* [ASSIGNMENT]: Filter the entries for the string "unfold". Copy each line that has it.

[Start of Attachment]

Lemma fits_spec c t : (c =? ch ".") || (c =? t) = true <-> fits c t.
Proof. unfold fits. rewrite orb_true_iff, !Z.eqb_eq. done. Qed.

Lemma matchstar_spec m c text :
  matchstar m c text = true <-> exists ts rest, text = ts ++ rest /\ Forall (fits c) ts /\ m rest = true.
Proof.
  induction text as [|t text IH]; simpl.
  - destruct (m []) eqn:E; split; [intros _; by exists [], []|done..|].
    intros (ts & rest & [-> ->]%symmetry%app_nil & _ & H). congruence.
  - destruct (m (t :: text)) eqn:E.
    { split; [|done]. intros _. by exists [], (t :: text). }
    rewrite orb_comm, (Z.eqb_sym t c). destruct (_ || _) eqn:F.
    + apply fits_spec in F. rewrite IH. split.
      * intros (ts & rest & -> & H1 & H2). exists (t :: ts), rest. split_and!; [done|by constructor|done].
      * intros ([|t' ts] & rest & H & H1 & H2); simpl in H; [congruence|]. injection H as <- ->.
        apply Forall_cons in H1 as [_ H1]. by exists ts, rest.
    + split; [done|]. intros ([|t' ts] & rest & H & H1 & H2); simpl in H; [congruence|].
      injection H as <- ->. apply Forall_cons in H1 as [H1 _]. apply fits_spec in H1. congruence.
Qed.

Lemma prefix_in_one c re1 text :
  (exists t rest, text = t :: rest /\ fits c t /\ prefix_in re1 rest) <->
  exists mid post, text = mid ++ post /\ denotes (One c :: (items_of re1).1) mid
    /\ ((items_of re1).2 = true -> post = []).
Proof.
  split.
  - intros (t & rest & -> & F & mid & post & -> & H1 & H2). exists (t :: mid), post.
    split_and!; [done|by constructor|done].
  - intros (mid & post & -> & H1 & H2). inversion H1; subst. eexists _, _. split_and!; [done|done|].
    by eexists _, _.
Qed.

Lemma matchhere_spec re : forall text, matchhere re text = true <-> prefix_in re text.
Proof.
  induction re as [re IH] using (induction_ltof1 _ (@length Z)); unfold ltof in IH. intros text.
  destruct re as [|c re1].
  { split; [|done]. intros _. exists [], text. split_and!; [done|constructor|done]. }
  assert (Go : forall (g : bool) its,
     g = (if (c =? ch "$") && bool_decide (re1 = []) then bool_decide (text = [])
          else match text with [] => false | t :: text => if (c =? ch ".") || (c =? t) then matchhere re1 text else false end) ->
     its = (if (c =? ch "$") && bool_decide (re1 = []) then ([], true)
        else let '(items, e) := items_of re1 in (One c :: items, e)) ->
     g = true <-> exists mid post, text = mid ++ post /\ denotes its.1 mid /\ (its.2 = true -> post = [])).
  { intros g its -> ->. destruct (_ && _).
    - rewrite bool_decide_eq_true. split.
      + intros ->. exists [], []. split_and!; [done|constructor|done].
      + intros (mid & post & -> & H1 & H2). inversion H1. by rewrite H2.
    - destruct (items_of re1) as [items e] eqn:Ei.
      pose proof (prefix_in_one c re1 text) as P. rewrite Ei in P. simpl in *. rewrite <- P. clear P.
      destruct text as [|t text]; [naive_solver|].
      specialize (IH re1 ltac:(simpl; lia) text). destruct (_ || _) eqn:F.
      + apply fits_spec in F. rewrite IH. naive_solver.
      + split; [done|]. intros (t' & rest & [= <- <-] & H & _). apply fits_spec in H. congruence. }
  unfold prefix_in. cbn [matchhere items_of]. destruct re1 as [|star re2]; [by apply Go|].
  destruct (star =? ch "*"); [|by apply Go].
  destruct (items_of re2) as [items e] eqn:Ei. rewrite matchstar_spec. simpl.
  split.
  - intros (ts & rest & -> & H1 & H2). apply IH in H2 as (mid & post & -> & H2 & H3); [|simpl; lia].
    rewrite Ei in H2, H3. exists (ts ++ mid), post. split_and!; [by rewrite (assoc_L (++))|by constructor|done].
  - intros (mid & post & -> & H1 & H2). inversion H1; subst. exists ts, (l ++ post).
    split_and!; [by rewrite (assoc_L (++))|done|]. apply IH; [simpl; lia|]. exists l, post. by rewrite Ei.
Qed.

[End of Attachment]

* [RESPONSE]:
Proof. unfold fits. rewrite orb_true_iff, !Z.eqb_eq. done. Qed.
  induction re as [re IH] using (induction_ltof1 _ (@length Z)); unfold ltof in IH. intros text.
  unfold prefix_in. cbn [matchhere items_of]. destruct re1 as [|star re2]; [by apply Go|].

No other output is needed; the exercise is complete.